How to complete this task: Your answer should be only the lines below from the one with "intros r m0" to the one with "simpl. unfold ref_of. simpl.", repeated exactly, ends included.
─── Material for this task
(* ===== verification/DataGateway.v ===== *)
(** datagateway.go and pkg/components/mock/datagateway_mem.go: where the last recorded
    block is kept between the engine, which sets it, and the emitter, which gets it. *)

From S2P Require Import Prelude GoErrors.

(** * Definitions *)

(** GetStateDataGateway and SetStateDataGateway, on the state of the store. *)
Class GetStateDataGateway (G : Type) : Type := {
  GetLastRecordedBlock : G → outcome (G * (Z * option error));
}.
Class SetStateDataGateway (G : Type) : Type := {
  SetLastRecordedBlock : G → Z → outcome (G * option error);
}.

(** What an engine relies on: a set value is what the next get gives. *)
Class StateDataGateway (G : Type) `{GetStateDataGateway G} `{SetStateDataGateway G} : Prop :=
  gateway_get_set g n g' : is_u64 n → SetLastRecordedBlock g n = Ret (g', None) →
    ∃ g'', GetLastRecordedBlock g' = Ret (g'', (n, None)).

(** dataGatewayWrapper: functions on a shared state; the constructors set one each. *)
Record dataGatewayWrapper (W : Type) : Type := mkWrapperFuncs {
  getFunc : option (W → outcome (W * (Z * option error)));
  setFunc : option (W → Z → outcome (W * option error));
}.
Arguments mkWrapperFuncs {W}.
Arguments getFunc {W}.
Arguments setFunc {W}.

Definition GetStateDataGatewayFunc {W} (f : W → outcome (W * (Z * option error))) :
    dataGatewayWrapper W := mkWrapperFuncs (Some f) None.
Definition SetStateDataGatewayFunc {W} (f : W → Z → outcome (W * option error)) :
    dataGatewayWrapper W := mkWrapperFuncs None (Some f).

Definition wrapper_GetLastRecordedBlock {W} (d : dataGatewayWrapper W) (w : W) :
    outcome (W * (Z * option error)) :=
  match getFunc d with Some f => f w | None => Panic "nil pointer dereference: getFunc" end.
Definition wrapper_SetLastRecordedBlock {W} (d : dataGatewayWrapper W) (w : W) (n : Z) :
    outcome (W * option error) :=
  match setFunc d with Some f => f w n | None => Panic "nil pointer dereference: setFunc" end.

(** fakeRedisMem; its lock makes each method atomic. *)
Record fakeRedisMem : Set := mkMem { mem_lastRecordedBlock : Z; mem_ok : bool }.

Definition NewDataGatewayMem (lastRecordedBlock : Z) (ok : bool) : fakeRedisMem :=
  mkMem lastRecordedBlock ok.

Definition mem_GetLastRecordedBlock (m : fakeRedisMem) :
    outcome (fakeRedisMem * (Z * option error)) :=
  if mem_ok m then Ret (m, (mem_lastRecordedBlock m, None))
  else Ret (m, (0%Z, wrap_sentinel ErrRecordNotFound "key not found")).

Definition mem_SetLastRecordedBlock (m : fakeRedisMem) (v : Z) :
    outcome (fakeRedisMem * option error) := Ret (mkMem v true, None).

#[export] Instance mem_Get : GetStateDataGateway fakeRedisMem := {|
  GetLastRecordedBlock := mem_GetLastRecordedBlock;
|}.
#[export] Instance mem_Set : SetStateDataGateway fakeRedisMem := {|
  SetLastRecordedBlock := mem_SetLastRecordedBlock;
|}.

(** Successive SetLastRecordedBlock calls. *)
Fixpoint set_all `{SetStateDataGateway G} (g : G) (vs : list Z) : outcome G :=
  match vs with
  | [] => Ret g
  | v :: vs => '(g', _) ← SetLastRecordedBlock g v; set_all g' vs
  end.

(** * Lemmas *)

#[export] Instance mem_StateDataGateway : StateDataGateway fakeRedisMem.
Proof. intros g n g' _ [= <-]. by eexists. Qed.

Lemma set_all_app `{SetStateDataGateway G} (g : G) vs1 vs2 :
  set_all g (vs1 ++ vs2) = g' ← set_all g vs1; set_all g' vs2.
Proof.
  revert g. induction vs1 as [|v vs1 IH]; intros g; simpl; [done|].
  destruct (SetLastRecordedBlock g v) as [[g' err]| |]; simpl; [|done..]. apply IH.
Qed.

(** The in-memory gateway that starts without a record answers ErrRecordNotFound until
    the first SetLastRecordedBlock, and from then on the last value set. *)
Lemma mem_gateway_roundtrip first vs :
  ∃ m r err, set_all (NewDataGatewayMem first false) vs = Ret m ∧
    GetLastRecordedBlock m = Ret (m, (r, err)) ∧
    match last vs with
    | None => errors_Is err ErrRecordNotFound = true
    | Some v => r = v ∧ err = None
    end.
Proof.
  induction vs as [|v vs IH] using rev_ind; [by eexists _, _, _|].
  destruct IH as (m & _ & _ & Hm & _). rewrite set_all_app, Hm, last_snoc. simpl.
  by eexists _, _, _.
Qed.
──────
─── Material for this task
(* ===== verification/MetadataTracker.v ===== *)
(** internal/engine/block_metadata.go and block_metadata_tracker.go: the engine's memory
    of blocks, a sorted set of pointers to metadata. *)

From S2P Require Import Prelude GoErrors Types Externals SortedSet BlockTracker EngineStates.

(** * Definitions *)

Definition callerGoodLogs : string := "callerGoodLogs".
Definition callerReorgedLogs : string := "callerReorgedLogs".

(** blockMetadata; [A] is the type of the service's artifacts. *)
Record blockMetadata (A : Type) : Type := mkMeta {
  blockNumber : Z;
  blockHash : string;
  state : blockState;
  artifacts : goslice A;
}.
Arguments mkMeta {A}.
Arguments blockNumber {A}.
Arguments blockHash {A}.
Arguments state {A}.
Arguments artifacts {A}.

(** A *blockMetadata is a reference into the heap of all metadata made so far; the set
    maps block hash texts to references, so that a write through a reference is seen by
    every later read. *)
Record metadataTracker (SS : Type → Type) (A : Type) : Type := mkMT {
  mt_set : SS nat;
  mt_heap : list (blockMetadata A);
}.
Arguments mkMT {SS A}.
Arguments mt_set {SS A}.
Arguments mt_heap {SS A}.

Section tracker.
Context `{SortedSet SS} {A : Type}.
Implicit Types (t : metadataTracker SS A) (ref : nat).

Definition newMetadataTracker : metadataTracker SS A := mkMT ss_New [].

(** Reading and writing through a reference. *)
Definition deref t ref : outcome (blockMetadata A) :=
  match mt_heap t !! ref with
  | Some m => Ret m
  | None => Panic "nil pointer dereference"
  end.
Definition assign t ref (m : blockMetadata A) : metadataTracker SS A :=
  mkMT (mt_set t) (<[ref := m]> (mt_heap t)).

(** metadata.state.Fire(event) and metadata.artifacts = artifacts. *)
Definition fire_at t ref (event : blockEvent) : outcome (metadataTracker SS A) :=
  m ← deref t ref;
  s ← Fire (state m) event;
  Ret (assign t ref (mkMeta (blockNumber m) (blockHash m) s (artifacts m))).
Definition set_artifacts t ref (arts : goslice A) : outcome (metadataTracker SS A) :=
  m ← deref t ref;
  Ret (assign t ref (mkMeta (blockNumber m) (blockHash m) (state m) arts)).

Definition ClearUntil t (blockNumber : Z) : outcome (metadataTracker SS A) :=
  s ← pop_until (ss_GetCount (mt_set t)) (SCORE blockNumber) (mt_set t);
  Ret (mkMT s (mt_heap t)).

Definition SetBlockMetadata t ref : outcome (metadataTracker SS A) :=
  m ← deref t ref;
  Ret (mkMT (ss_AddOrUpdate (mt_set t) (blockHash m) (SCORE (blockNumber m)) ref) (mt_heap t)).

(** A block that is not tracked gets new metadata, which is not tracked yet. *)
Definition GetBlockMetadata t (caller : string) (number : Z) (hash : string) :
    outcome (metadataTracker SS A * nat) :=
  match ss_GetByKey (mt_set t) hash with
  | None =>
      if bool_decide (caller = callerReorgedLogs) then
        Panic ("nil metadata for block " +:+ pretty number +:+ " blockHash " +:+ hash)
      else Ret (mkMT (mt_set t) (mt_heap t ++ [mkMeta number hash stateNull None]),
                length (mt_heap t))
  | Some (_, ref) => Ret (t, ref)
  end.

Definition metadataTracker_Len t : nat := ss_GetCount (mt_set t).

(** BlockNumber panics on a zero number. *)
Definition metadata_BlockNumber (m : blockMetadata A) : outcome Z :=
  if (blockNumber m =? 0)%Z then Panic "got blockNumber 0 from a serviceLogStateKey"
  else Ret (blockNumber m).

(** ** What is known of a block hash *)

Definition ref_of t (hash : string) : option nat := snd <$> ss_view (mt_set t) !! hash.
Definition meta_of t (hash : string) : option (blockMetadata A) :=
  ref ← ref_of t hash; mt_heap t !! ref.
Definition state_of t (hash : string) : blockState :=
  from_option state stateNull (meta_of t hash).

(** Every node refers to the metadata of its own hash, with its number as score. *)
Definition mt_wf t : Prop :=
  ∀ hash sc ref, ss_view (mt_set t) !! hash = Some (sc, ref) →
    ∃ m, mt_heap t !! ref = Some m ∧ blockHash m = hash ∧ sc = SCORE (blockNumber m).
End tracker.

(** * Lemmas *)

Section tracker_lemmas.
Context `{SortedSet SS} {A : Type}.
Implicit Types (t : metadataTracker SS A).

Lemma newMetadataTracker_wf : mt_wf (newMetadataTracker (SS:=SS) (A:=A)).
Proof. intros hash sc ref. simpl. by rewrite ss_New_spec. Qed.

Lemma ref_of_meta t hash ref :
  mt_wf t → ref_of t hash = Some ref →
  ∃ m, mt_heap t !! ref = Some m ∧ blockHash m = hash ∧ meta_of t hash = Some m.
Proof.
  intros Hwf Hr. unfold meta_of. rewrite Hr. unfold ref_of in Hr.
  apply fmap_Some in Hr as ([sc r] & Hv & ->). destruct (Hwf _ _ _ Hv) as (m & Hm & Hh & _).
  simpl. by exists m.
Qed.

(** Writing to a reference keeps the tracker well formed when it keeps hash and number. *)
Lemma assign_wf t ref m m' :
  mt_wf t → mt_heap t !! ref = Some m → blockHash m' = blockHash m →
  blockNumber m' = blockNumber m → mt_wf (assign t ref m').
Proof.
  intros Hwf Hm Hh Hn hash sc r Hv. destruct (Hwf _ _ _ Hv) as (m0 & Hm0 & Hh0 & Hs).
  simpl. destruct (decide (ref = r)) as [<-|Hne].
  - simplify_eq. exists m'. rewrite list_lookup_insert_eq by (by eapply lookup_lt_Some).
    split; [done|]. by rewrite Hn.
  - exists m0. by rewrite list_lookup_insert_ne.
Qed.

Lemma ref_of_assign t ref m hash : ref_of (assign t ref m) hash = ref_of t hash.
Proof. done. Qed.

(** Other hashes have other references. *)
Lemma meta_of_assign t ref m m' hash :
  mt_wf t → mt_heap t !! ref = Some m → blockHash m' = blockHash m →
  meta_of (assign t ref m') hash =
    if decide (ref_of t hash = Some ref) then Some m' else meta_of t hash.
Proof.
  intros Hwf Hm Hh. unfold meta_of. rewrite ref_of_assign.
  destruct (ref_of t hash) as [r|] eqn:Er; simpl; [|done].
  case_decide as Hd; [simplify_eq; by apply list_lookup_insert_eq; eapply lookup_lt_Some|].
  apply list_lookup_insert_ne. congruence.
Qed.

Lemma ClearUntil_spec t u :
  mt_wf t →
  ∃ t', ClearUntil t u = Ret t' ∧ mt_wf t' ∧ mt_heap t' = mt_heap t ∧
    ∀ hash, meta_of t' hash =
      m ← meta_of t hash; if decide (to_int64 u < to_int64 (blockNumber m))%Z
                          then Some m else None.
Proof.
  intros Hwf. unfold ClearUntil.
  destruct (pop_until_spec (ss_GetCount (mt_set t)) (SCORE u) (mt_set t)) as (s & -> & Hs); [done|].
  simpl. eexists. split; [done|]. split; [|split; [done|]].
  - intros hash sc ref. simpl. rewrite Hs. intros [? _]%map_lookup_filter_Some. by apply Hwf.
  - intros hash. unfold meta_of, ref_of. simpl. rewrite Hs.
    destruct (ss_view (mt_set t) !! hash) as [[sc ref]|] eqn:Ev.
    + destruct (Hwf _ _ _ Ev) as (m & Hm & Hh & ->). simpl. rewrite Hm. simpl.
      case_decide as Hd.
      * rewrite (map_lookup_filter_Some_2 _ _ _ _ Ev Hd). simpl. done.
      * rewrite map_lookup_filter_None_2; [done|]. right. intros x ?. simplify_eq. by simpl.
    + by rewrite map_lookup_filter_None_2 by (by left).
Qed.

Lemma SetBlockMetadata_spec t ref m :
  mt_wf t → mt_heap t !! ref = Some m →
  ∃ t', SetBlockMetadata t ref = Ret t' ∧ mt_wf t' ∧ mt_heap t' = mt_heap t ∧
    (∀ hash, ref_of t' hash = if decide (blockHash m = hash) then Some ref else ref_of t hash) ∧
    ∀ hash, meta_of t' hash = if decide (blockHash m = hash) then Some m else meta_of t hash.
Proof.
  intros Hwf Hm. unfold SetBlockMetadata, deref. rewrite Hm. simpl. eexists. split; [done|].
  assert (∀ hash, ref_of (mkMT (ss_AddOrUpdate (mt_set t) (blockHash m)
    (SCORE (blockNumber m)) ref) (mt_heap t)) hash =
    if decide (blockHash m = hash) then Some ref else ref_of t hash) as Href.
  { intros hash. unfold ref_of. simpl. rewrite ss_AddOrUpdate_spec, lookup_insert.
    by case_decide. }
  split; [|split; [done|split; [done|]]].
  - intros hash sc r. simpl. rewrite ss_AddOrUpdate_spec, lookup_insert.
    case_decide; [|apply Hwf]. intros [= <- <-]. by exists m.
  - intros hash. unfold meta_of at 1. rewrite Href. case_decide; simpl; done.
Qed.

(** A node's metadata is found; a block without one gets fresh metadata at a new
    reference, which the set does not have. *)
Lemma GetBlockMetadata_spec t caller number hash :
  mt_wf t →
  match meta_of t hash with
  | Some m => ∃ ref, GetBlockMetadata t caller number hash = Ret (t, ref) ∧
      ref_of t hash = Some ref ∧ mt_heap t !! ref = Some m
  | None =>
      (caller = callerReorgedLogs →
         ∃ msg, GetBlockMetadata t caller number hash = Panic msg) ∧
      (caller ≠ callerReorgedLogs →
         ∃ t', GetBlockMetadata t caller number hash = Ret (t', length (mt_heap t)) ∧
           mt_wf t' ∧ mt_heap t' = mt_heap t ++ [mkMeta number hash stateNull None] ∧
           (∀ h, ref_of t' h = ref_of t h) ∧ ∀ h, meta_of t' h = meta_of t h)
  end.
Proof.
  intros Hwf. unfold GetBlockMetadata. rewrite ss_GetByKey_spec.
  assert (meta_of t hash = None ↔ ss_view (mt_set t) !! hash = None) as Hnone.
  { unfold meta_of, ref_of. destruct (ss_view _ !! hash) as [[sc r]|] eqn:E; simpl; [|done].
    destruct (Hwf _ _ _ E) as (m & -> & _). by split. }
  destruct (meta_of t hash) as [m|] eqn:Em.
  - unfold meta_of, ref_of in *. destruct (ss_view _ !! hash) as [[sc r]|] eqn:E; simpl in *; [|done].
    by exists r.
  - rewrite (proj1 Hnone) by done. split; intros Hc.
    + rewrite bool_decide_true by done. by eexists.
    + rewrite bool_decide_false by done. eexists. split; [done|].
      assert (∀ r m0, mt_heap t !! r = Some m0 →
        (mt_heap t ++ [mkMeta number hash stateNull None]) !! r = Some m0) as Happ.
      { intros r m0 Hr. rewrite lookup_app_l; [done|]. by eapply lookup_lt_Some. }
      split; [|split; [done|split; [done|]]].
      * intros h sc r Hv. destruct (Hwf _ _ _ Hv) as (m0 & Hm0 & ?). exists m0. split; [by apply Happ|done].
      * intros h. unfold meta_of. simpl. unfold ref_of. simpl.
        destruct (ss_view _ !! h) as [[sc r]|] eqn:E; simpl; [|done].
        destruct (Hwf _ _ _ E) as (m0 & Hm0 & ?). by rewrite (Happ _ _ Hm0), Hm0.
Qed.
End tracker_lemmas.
──────
Answer for the task:
      { intros r m0 Hr. rewrite lookup_app_l; [done|]. by eapply lookup_lt_Some. }
      split; [|split; [done|split; [done|]]].
      * intros h sc r Hv. destruct (Hwf _ _ _ Hv) as (m0 & Hm0 & ?). exists m0. split; [by apply Happ|done].
      * intros h. unfold meta_of. simpl. unfold ref_of. simpl.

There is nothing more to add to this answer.